A: Having rehabilitation in a skilled nursing facility after a hospital stay is very common and, in most cases, necessary. In a skilled nursing facility, the staff will assess the patient’s needs and provide physical, occupational, and speech therapy, if necessary. In addition, they provide 24-hour care to assist him with transferring, bathing, and any other care needs during his stay.
You see his level of care needs and can understand why you could not meet those needs at home. This is fair and prioritizes your father’s safety. If you know he is getting the care he needs in a safe place then you can rest assured you are making the best decision for you and for him. I hope you can find family and friends you to support your decision and help normalize your feelings of concern.
In order to help your father feel more comfortable and accept his stay in the facility, start by trying to see it from his perspective. He is most likely uncomfortable in the facility and wants the comfort of his own bed and a quiet home. Skilled nursing facilities are often noisy, they do not have privacy, and it has a hospital like feel that does not always lend to quality rest.
If your father is able to express his needs to you, start by asking him what he dislikes about being there and what he does like. He may need help identifying what he likes, but you can prompt him with things like the safety aspect, the extra physical therapy, and the medication management. Once he returns home he may have Home Health Care come to the home for physical therapy, but that will be a couple times a week versus every day in the facility.

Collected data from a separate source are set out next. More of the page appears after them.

(** The same with the AMG preconditioner and a smoother name that
    [translate] does not know. *)
Definition amgParameters : LinearSolverParameters :=
  {| scaling := {| useRowScaling := false |};
     solverType := "cg";
     preconditionerType := "amg";
     verbosity := 0;
     dofsPerNode := 3;
     krylov := krylov sampleParameters;
     dd := dd sampleParameters;
     ilu := ilu sampleParameters;
     amg := {| isSymmetric := true; maxLevels := 8; numSweeps := 2;
               cycleType := "V"; smootherType := "sor";
               coarseType := "direct" |} |}.

End TrilinosSolver.

(** * [SymbolicFunction.cpp]

    The logger handed to the MathPresso compiler, and the registration
    of the variables of an expression.  The compiler itself is not part
    of the source: its message-type constants are parameters, and what
    [compile] reports is an input. *)
Module SymbolicFunction.

Local Open Scope string_scope.

Definition newline : string := String "010"%char EmptyString.

(** An [unsigned int] as [GEOSX_FMT] prints it under [{}]. *)
Definition decimal (n : N) : string :=
  NilEmpty.string_of_uint (N.to_uint n).

(** The members of [GeosxMathpressoLogger]; [m_stream] holds the text
    written so far. *)
Record Logger : Type :=
  { m_name : string;
    m_stream : string }.

(** The constructor: the stream starts empty. *)
Definition newLogger (name : string) : Logger :=
  {| m_name := name; m_stream := "" |}.

(** One call of [log], without the unused [size]. *)
Record Message : Type :=
  { msgType : N;
    msgLine : N;
    msgColumn : N;
    msgText : string }.

Section Log.

(** [mathpresso::kMessageError] and [mathpresso::kMessageWarning]. *)
Variables kMessageError kMessageWarning : N.

(** [SymbolicFunction::catalogName()]. *)
Variable catalogName : string.

(** Lines 81-98: the text one call appends to the stream. *)
Definition entry (m : Message) : string :=
  if N.eqb (msgType m) kMessageError then
    "[ERROR]: " ++ msgText m ++ " (line " ++ decimal (msgLine m)
      ++ ", column " ++ decimal (msgColumn m) ++ ")" ++ newline
  else if N.eqb (msgType m) kMessageWarning then
    "[WARNING]: " ++ msgText m ++ " (line " ++ decimal (msgLine m)
      ++ ", column " ++ decimal (msgColumn m) ++ ")" ++ newline
  else
    "[OTHER]" ++ newline ++ msgText m.

(** [GeosxMathpressoLogger::log]. *)
Definition log (l : Logger) (m : Message) : Logger :=
  {| m_name := m_name l; m_stream := m_stream l ++ entry m |}.

(** The destructor: what it passes to [GEOSX_LOG_RANK_0], if
    anything. *)
Definition destroy (l : Logger) : option string :=
  if String.eqb (m_stream l) "" then None
  else Some (catalogName ++ " '" ++ m_name l
             ++ "': JIT compiler produced the following output:"
             ++ newline ++ m_stream l).

End Log.

(** [sizeof(double)]. *)
Definition sizeof_double : Z := 8.

(** Conversion to [size_t] (64 bits, unsigned) and to [int] (32 bits,
    two's complement). *)
Definition to_size_t (z : Z) : Z := z mod 2 ^ 64.

Definition to_int (z : Z) : Z := (z + 2 ^ 31) mod 2 ^ 32 - 2 ^ 31.

(** Line 113: the offset [static_cast< int >( ii * sizeof(double) )]. *)
Definition variableOffset (ii : Z) : Z :=
  to_int (to_size_t (to_size_t ii * sizeof_double)).

(** Lines 111-114: the calls of [addVariable], from index [ii] on. *)
Fixpoint addVariables (ii : Z) (names : list string) : list (string * Z) :=
  match names with
  | [] => []
  | name :: rest => (name, variableOffset ii) :: addVariables (ii + 1) rest
  end.

(** The calls [initializeFunction] makes. *)
Inductive Call : Type :=
  | addVariable (name : string) (offset : Z)
  | addBuiltIns
  | compile (expression : string)
  | GEOSX_LOG_RANK_0 (text : string).

(** [SymbolicFunction::initializeFunction], given what [compile] does:
    the messages it logs and whether it returns [kErrorOk].  The
    logger lives inside the lambda of lines 119-123, so its destructor
    runs before [GEOSX_ERROR_IF].  The result is the list of calls and
    [Some msg] for a run ended by [GEOSX_ERROR_IF]. *)
Definition initializeFunction
  (kMessageError kMessageWarning : N) (catalogName : string)
  (name : string) (variableNames : list string) (expression : string)
  (logged : list Message) (errOk : bool) : list Call * option string :=
  let outputLog :=
    fold_left (log kMessageError kMessageWarning) logged (newLogger name) in
  (map (fun v => addVariable (fst v) (snd v)) (addVariables 0 variableNames)
   ++ [addBuiltIns; compile expression]
   ++ match destroy catalogName outputLog with
      | Some text => [GEOSX_LOG_RANK_0 text]
      | None => []
      end,
   if errOk then None else Some "MathPresso JIT Compiler Error")%list.

(** The variables registered by a run, in order. *)
Definition registered (w : list Call) : list (string * Z) :=
  flat_map (fun c => match c with
                     | addVariable n o => [(n, o)]
                     | _ => []
                     end) w.

Definition logged_text (w : list Call) : list string :=
  flat_map (fun c => match c with
                     | GEOSX_LOG_RANK_0 t => [t]
                     | _ => []
                     end) w.

End SymbolicFunction.

(** * Properties *)

(** ** Arrays and loops *)

Lemma eighth : 0.125 = / 8.
Proof. lra. Qed.



(** ** Physical gradients *)


(** ** Shape values *)

Lemma quadratureFactor_bounds : 0.577 < quadratureFactor < 0.578.
Proof. unfold quadratureFactor. lra. Qed.

Lemma Corner_eqb_eq a b : Corner_eqb a b = true <-> a = b.
Proof. destruct a, b; cbn; split; intros H; try reflexivity; discriminate H. Qed.

(** X1.  Each shape function is 1 at its own corner of the reference
    cube and 0 at the seven others, so the interpolated map sends
    corner [b] to node [b]. *)
Theorem shape_values_at_corners (a b : Corner) :
  shapeN (cornerPoint b) a = (if Corner_eqb a b then 1 else 0) /\
  forall X : Nodes, veq (interpolate X (cornerPoint b)) (X b).
Proof.
  split.
  - unfold shapeN, cornerPoint. rewrite eighth.
    destruct a, b; cbn [pCoords Corner_eqb Corner_index Nat.eqb]; field.
  - intros X i. unfold interpolate, sum8, shapeN, cornerPoint. rewrite eighth.
    destruct b; cbn [pCoords]; field.
Qed.

Lemma unit_product u v w :
  0 <= u <= 2 -> 0 <= v <= 2 -> 0 <= w <= 2 ->
  0 <= / 8 * u * v * w <= 1.
Proof.
  intros Hu Hv Hw.
  assert (Huv : 0 <= u * v <= 4).
  { split; [apply Rmult_le_pos; lra |].
    apply Rle_trans with (2 * v); [apply Rmult_le_compat_r; lra | lra]. }
  assert (Huvw : 0 <= u * v * w <= 8).
  { split; [apply Rmult_le_pos; lra |].
    apply Rle_trans with (4 * w); [apply Rmult_le_compat_r; lra | lra]. }
  lra.
Qed.

(** X2.  Inside the reference cube, [-1 <= xi_k <= 1] on every axis,
    every shape value lies between 0 and 1. *)
Theorem shape_values_in_unit_interval (xi : Vec3) (a : Corner) :
  (forall k, -1 <= xi k <= 1) ->
  0 <= shapeN xi a <= 1.
Proof.
  intros H. pose proof (H x0). pose proof (H x1). pose proof (H x2).
  unfold shapeN. rewrite eighth.
  destruct a; cbn [pCoords]; apply unit_product; lra.
Qed.

Lemma xiAt_in_cube q k : -1 <= xiAt q k <= 1.
Proof.
  pose proof quadratureFactor_bounds.
  unfold xiAt. destruct q, k; cbn [pCoords]; lra.
Qed.

Lemma shape_values_in_unit_interval_witness :
  0 <= expN (reference xCoords c0) c5 <= 1.
Proof.
  apply (shape_values_in_unit_interval (xiAt c0) c5).
  intros k. apply xiAt_in_cube.
Defined.

(** * Properties of the computation in binary64 *)

Module Real64Properties.
Import Real64.
Local Open Scope float_scope.

(** Two binary64 numbers that the comparison tells apart are
    different. *)
Lemma eqb_false_neq (x y : float) : (x =? y) = false -> (x =? x) = true -> x <> y.
Proof. intros E Hx H. rewrite <- H, Hx in E. discriminate E. Qed.

(** ** The loops, term by term *)





Ltac compute_all :=
  intros;
  repeat match goal with
         | q : Corner |- _ => destruct q
         | i : Axis |- _ => destruct i
         end;
  vm_compute; reflexivity.

(** ** The determinant the test expects *)



(** ** [inverse] *)





(** ** Shape values *)

(** Claim C4, as stated, fails.  At quadrature point 0 the eight shape
    values add up to 0.9999999999999999, and at the reference
    coordinate (2^53, 0, 0) to 0.5. *)
Lemma shape_values_do_not_sum_to_one :
  sum8 (shapeN (xiAt c0)) = 0.99999999999999989 /\
  sum8 (shapeN (xiAt c0)) <> 1 /\
  sum8 (shapeN farPoint) = 0.5.
Proof.
  repeat split; try (vm_compute; reflexivity).
  apply eqb_false_neq; vm_compute; reflexivity.
Qed.

(** Claim C4, as the code has it.  At every quadrature point of every
    element the eight shape values the test expects add up to 1 within
    one unit in the last place. *)
Theorem partition_of_unity_up_to_rounding (X : Nodes) (q : Corner) :
  close ulp (sum8 (expN (reference X q))) 1 = true.
Proof.
  cbn [reference expN]. clear X. compute_all.
Qed.

(** ** Consistency of the physical gradients *)





(** ** The regular element *)

(** Claim C7, as stated, fails.  On the regular element at quadrature
    point 0 the Jacobian has 0.9999999999999998 on its diagonal, the
    expected determinant is 0.9999999999999993, and the physical
    gradient of node 0 differs from its reference gradient in the last
    digit. *)
Lemma regular_cube_is_not_exact :
  jacobian cube (xiAt c0) x0 x0 = 0.99999999999999978 /\
  expDetJ (reference cube c0) = 0.99999999999999933 /\
  expdNdX (reference cube c0) c0 x0 = -0.31100423396407317 /\
  dNdXi (xiAt c0) c0 x0 = -0.31100423396407312 /\
  jacobian cube (xiAt c0) x0 x0 <> identity x0 x0 /\
  expDetJ (reference cube c0) <> 1 /\
  expdNdX (reference cube c0) c0 x0 <> dNdXi (xiAt c0) c0 x0.
Proof.
  repeat split; try (vm_compute; reflexivity);
    apply eqb_false_neq; vm_compute; reflexivity.
Qed.

(** Claim C7, as the code has it.  The factor of the test is the
    binary64 quotient 1/sqrt 3, so its quadrature points are the Gauss
    points rounded.  For the regular element, at each of them, every
    entry of the Jacobian is within four units in the last place of 1
    of the identity, the expected determinant within four of 1, and
    every component of every expected physical gradient within four of
    the reference gradient. *)
Theorem regular_cube_up_to_rounding :
  quadratureFactor = 1 / sqrt 3 /\
  (forall (q : Corner) i j,
     close ulp4 (jacobian cube (xiAt q) i j) (identity i j) = true) /\
  (forall q : Corner, close ulp4 (expDetJ (reference cube q)) 1 = true) /\
  (forall (q a : Corner) i,
     close ulp4 (expdNdX (reference cube q) a i) (dNdXi (xiAt q) a i) = true).
Proof.
  split; [vm_compute; reflexivity |].
  split; [| split]; compute_all.
Qed.

(** ** Renumbering the nodes by a single-axis flip *)



(** ** The division of line 43 *)




End Real64Properties.

(** ** A division by zero without a singular matrix *)



(** * Properties of [TrilinosSolver] *)

Module TrilinosSolverProperties.
Import TrilinosSolver.
Local Open Scope string_scope.

(** ** Runs *)

Lemma outcome_bind {A B} (m : Run A) (f : A -> Run B) :
  outcome (bind m f) =
  match outcome m with
  | inl e => inl e
  | inr a => outcome (f a)
  end.
Proof.
  destruct m as [[e | a] w]; cbn; [reflexivity |].
  destruct (f a); reflexivity.
Qed.

Lemma calls_bind {A B} (m : Run A) (f : A -> Run B) :
  calls (bind m f) =
  match outcome m with
  | inl _ => calls m
  | inr a => (calls m ++ calls (f a))%list
  end.
Proof.
  destruct m as [[e | a] w]; cbn; [reflexivity |].
  destruct (f a); reflexivity.
Qed.

Lemma member_In s l : member s l = true <-> In s l.
Proof.
  unfold member. rewrite existsb_exists. split.
  - intros [x [Hx E]]. apply String.eqb_eq in E. now subst.
  - intros H. exists s. split; [exact H | apply String.eqb_refl].
Qed.

(** ** The [translate] table *)

Lemma map_find_app k m m' :
  map_find k (m ++ m')%list =
  match map_find k m with
  | Some v => Some v
  | None => map_find k m'
  end.
Proof.
  induction m as [| [k' v] m IH]; cbn; [reflexivity |].
  destruct (String.eqb k k'); [reflexivity | exact IH].
Qed.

Listen to what he identifies as his dislikes and start there. If he mentions the food, perhaps you or another family member or friend can arrange to bring a meal once every couple of days. If he talks about the noise at night, t consider noise canceling headphones, a dark eye shade, or a blanket from home that will make him more comfortable.
Show him that you are listening and responding to his needs. Sometimes that is all it takes. When someone feels heard and supported, they no longer complain. Validate his concerns and align with his complaints. You can agree that you wish he could come home, too, while also understanding there is a need for the help of the facility right now. You can explain you need to make sure he is stronger and able to remain at home without going back to the hospital right away because he was not safe and at risk for a fall. This happens often so it is better to wait until he is ready.
If you find that he has complaints about the care he is receiving and you do not feel the facility is responding properly, you can report complaints to the Ombudsman’s office. The Ombudsman is a federally mandated program that assist residents in long-term care facilities with issues related to day-to-day care, health, safety, and personal preferences. They have representatives who will come and talk to your father directly and they work to resolve complaints on the behalf of the residents. You can reach the Ventura County Ombudsman at 805-656-1986 or the Los Angeles County Ombudsman at (310) 394-9871.
It can feel very upsetting to hear your father complain when you know you cannot do what he wishes. Remind yourself that you are seeing the big picture and making sure he is safe and cared for. Get support for yourself and take breaks to get the rest and you need as well.